Oklahoma bans most abortions after 6 weeks
The law does not include exceptions for rape or incest
The Facts Inside Our Reporter’s Notebook
Oklahoma Republican Gov. Kevin Stitt on Tuesday signed into law a Texas-style abortion ban that will immediately allow private citizens to sue those aiding or abetting in an abortion after a fetal heartbeat can be detected, which is normally around 6 weeks of gestation.
Oklahoma citizens who bring lawsuits against those involved in an abortion will be awarded at least $10,000 for each abortion the defendant is involved with in violation of the law.
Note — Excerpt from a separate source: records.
Lemma freshNames_spec i bs name cfg :
  0 ≤ n cfg → 0 ≤ i < zlen (endnames cfg) → names_of bs name →
  freshNames i bs cfg = Ret (set_endnames (<[Z.to_nat i := Some (name <$> seqZ 0 (n cfg))]> (endnames cfg)) cfg).
Proof.
  intros Hn Hi Hbs. unfold freshNames. rewrite go_set_in_range by done. simpl.
  destruct (go_for_total (λ j cfg', cfg' = set_endnames (<[Z.to_nat i := Some ((name <$> seqZ 0 j) ++
      replicate (Z.to_nat (n cfg - j)) "")]> (endnames cfg)) cfg) (Z.to_nat (n cfg)) 0
    (λ j cfg, s ← randstring 20 (bs j); row ← go_index (endnames cfg) i; row ← go_set (default [] row) j s;
       es ← go_set (endnames cfg) i (Some row); Ret (set_endnames es cfg))
    (set_endnames (<[Z.to_nat i := Some (replicate (Z.to_nat (n cfg)) "")]> (endnames cfg)) cfg)) as (cfg' & -> & ->).
  - simpl. by rewrite Z.sub_0_r.
  - intros j cfg' Hj ->. rewrite Hbs. simpl. rewrite (proj2 (go_index_Ret _ _ (Some ((name <$> seqZ 0 j) ++
      replicate (Z.to_nat (n cfg - j)) "")))) by (split; [lia|rewrite list_lookup_insert_eq by lia; done]). simpl.
    rewrite go_set_in_range by (rewrite length_app, length_fmap, length_seqZ, length_replicate; lia). simpl.
    rewrite go_set_in_range by (rewrite length_insert; lia). simpl. eexists. split; [done|].
    rewrite list_insert_insert_eq. unfold set_endnames. simpl. do 3 f_equal.
    rewrite insert_app_r_alt by (rewrite length_fmap, length_seqZ; lia). rewrite length_fmap, length_seqZ.
    replace (Z.to_nat j - Z.to_nat j)%nat with 0%nat by lia.
    replace (Z.to_nat (n cfg - j)) with (S (Z.to_nat (n cfg - (j + 1)))) by lia. simpl.
    rewrite seqZ_app, fmap_app by lia. by rewrite <-app_assoc.
  - f_equal. replace (0 + Z.of_nat (Z.to_nat (n cfg))) with (n cfg) by lia. rewrite Z.sub_diag. simpl. by rewrite app_nil_r.
Qed.

Lemma freshEnds_spec i name cfg :
  0 ≤ n cfg → fresh name (n cfg) (cfg_net cfg) → (∀ j, 0 ≤ j < n cfg → name_at cfg i j = Some (name j)) →
  ∃ rn, freshEnds i cfg = Ret (set_cnet rn cfg) ∧ grown name (n cfg) (cfg_net cfg) rn.
Proof.
  intros Hn Hf Hnames. unfold freshEnds.
  destruct (go_for_total (λ j cfg', ∃ rn, cfg' = set_cnet rn cfg ∧ grown name j (cfg_net cfg) rn)
    (Z.to_nat (n cfg)) 0 (λ j cfg, e ← endname_at i j cfg; rn ← MakeEnd (inl e) (cfg_net cfg);
       Ret (set_cnet (Connect (inl e) (inr j) rn) cfg)) cfg) as (cfg' & -> & rn & -> & Hg).
  - exists (cfg_net cfg). split; [by destruct cfg|apply grown_refl].
  - intros j cfg' Hj (rn & -> & Hg).
    rewrite (endname_at_name i j (set_cnet rn cfg) (name j)) by (apply (Hnames j); lia). simpl.
    destruct (grown_step name (n cfg) j (cfg_net cfg) rn Hf) as (rn1 & -> & Hg1); [lia|done|]. simpl.
    eexists. split; [done|]. by eexists.
  - exists rn. split; [done|]. by replace (n cfg) with (0 + Z.of_nat (Z.to_nat (n cfg))) by lia.
Qed.

(** The configuration after server [i] was started. *)
Definition started (i : Z) (name : Z → string) (rn : Network (string + Z)) (srv : nat) (ps : Persister) (kv : Srv)
    cfg : config :=
  set_cnet (AddServer (inr i) srv rn)
    (set_kvservers (<[Z.to_nat i := Some kv]> (kvservers cfg))
      (set_saved (<[Z.to_nat i := Some ps]> (saved cfg))
        (set_endnames (<[Z.to_nat i := Some (name <$> seqZ 0 (n cfg))]> (endnames cfg)) cfg))).

Lemma Copy_eq ps : Copy ps = ps.
Proof. by destruct ps. Qed.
The law, S.B. 1503, does not include exceptions for rape or incest, but it does state that a perpetrator of these sexual crimes cannot file a lawsuit.
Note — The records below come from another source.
(* ===== verification/KvRaftConfig.v ===== *)
(** * The tester of the replicated key/value servers

    src/src/kvraft/config.go: Harness.v for the servers of KvRaft.v, with the
    search for the leader and the partition that isolates it. *)

From Stdlib Require Import Strings.Byte Ascii String.
From stdpp Require Import prelude gmap strings list.
From S2P Require Import Prelude Gob Labrpc Raft RaftEvolve RaftExample KvRaft TestNames Harness HarnessProps HarnessServers.
Local Open Scope Z_scope.

Section config.
Context `{Gob Z} `{Gob (list (LogEntry Op))} `{Gob (gmap string string)} `{Gob (gmap Z LastOperation)}.

#[global] Instance KVServer_test : TestServer KVServer Op Z :=
  {| ts_rf := rf; ts_Kill := KvRaft.Kill; ts_Start := StartKVServer |}.

#[global] Instance KVServer_laws : TestServerLaws KVServer Op Z.
Proof.
  split; [|done]. intros k i ps p. simpl. unfold StartKVServer. destruct (Make k i ps) as [r| |]; try done. simpl.
  f_equal. unfold restoreState. destruct (_ <? _); [done|]. by destruct (decodeSnapshot _) as [[[??]?]|].
Qed.

Abbreviation config := (config KVServer Z).
Implicit Types cfg : config.

(** [get i]: what [GetState] gives when server [i] is asked; a server that is
    shut down is a nil pointer. *)
Fixpoint LeaderFrom (get : Z → Z * bool) (i : Z) (kvs : list (option KVServer)) : outcome (bool * Z) :=
  match kvs with
  | [] => Ret (false, 0)
  | None :: _ => Panic NilDereference
  | Some _ :: kvs =>
      let '(_, is_leader) := get i in
      if is_leader then Ret (true, i) else LeaderFrom get (i + 1) kvs
  end.

Definition Leader (get : Z → Z * bool) cfg : outcome (bool * Z) := LeaderFrom get 0 (kvservers cfg).

Definition make_partition (get : Z → Z * bool) cfg : outcome (list Z * list Z) :=
  '(_, l) ← Leader get cfg;
  splitServers (n cfg) l.

(** The clerk that [makeClient] makes; [nrand] is its identifier. *)
Definition makeClerk (to : list Z) (ck : nat) (bs : Z → list byte) (rnd : Z → Z) (nrand : Z) cfg
    : outcome (Clerk * config) :=
  '(handles, cfg) ← makeClient to ck bs rnd cfg;
  Ret (MakeClerk (length handles) nrand, cfg).
End config.

(** ** Three servers *)
Section instances.
#[local] Instance GobOf `{Countable A} : Gob A := CountableGob A.
#[local] Instance GobLawsOf `{Countable A} : GobLaws A := CountableGobLaws A.

(** Different bytes for the names of the ends [i] to [j]. *)
Definition bytes3 (i j : Z) : list byte := bytes40 (default "000"%byte (Byte.of_N (Z.to_N ((3 * i + j) mod 256)))).
Definition names3 (i j : Z) : string := string_of_list_ascii (encode64 (take 15 (bytes3 i j))).

Lemma names3_of i : names_of (bytes3 i) (names3 i).
Proof. intros j. by apply randstring_eq. Qed.

Lemma byteVal_of z : 0 ≤ z < 256 → byteVal (default "000"%byte (Byte.of_N (Z.to_N (z mod 256)))) = z.
Proof.
  intros Hz. rewrite Z.mod_small by done. destruct (Byte.of_N (Z.to_N z)) as [b|] eqn:Hb; simpl.
  - apply Byte.to_of_N in Hb. unfold byteVal. lia.
  - apply Byte.of_N_None_iff in Hb. lia.
Qed.

Lemma names3_inj i j i' j' :
  0 ≤ i < 10 → 0 ≤ i' < 10 → 0 ≤ j < 3 → 0 ≤ j' < 3 → names3 i j = names3 i' j' → i = i' ∧ j = j'.
Proof.
  intros Hi Hi' Hj Hj' Heq%(f_equal list_ascii_of_string). unfold names3 in Heq.
  rewrite !list_ascii_of_string_of_list_ascii in Heq. apply (encode64_inj 5) in Heq; [|done..].
  unfold bytes3, bytes40 in Heq. apply (f_equal (fmap byteVal)) in Heq. simpl in Heq. injection Heq as Hb.
  rewrite !byteVal_of in Hb by lia. lia.
Qed.

Lemma names3_ok : names_ok 3 bytes3 names3.
Proof. split; [intros; apply names3_of|]. intros. apply names3_inj; lia || done. Qed.

#[local] Opaque names3.

Definition config3 : outcome (Harness.config KVServer Z) := make_config (C := Op) 3 false 1000 0 bytes3 Z.to_nat.

(** Server 1 is restarted with names that are not in use. *)
Lemma restart_recovers_witness :
  ∃ cfg (kv : KVServer) cfg1 cfg2 cfg3 (kv' : KVServer), config3 = Ret cfg ∧ kvservers cfg !! 1%nat = Some (Some kv) ∧
    ShutdownServer 1 cfg = Ret cfg1 ∧ StartServer 1 (bytes3 3) 7%nat cfg1 = Ret cfg2 ∧ ConnectAll cfg2 = Ret cfg3 ∧
    kvservers cfg3 !! 1%nat = Some (Some kv') ∧ Logs (ts_rf kv') = Logs (ts_rf kv).
Proof.
  destruct (make_config_connected (Srv := KVServer) (C := Op) 3 false 1000 0 bytes3 Z.to_nat names3 names3_ok)
    as (cfg & Hmake & Sd & W & Hn & _ & Hends & Hall).
  destruct (Hall 1 ltac:(lia)) as (_ & (kv & Hkv & Hrf) & _).
  assert (fresh (names3 3) (n cfg) (cfg_net cfg)) as Hf.
  { rewrite Hn. split; [|intros j j' Hj Hj' Heq; apply names3_inj in Heq as [_ Heq]; lia].
    intros j Hj (i' & j' & Hi' & Hj' & Heq%(inj inl))%Hends. apply names3_inj in Heq as [Heq _]; lia. }
  destruct (restart_recovers (Srv := KVServer) (C := Op) 1 kv (bytes3 3) (names3 3) 7%nat cfg Sd W)
    as (cfg1 & cfg2 & cfg3 & kv' & H1 & H2 & H3 & _ & _ & _ & _ & _ & _ & H4 & _ & _ & _ & H5 & _).
  { lia. } { exact Hkv. } { rewrite Hn. apply lived_fresh. exact Hrf. } { apply names3_of. } { exact Hf. }
  exists cfg, kv, cfg1, cfg2, cfg3, kv'. split_and!; assumption.
Defined.

(** Server 0 leads: servers 1 and 2 lose it. *)
Lemma partition_isolates_leader_witness :
  ∃ cfg cfg', config3 = Ret cfg ∧ splitServers 3 0 = Ret ([1; 2], [0]) ∧ partition [1; 2] [0] cfg = Ret cfg' ∧
    link cfg' 1 2 = Some true ∧ link cfg' 0 1 = Some false.
Proof.
  destruct (make_config_connected (Srv := KVServer) (C := Op) 3 false 1000 0 bytes3 Z.to_nat names3 names3_ok)
    as (cfg & Hmake & _ & W & Hn & _).
  destruct (partition_isolates_leader cfg 0 W) as (p1 & p2 & cfg' & Hs & Hp & _ & _ & _ & Hl).
  { rewrite Hn. lia. } { rewrite Hn. reflexivity. } { rewrite Hn. lia. }
  rewrite Hn in Hs, Hl. assert (splitServers 3 0 = Ret ([1; 2], [0])) as Hc by (vm_compute; reflexivity).
  change (Z.of_nat 3) with 3 in Hs. rewrite Hc in Hs. injection Hs as <- <-. exists cfg, cfg'.
  split_and!; [exact Hmake|exact Hc|exact Hp| |].
  - rewrite Hl by lia. vm_compute. reflexivity.
  - rewrite Hl by lia. vm_compute. reflexivity.
Defined.
End instances.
The only abortion exception given by the law after 6 weeks is in cases of medical emergencies.
The woman may not be sued before or after obtaining an abortion, and federal government workers performing an abortion are also immune to suit.
"I want Oklahoma to be the most pro-life state in the country because I represent all four million Oklahomans who overwhelmingly want to protect the unborn," Stitt said after signing the Oklahoma Heartbeat Act.
Planned Parenthood told The Associated Press that it will stop providing abortions immediately in Oklahoma unless the court intervenes.
The bill passed the Oklahoma House last week, the same day that the state Senate passed legislation banning almost all abortions.
Last month, Stitt signed another anti-abortion bill into law that makes it illegal to perform abortions except in medical emergencies.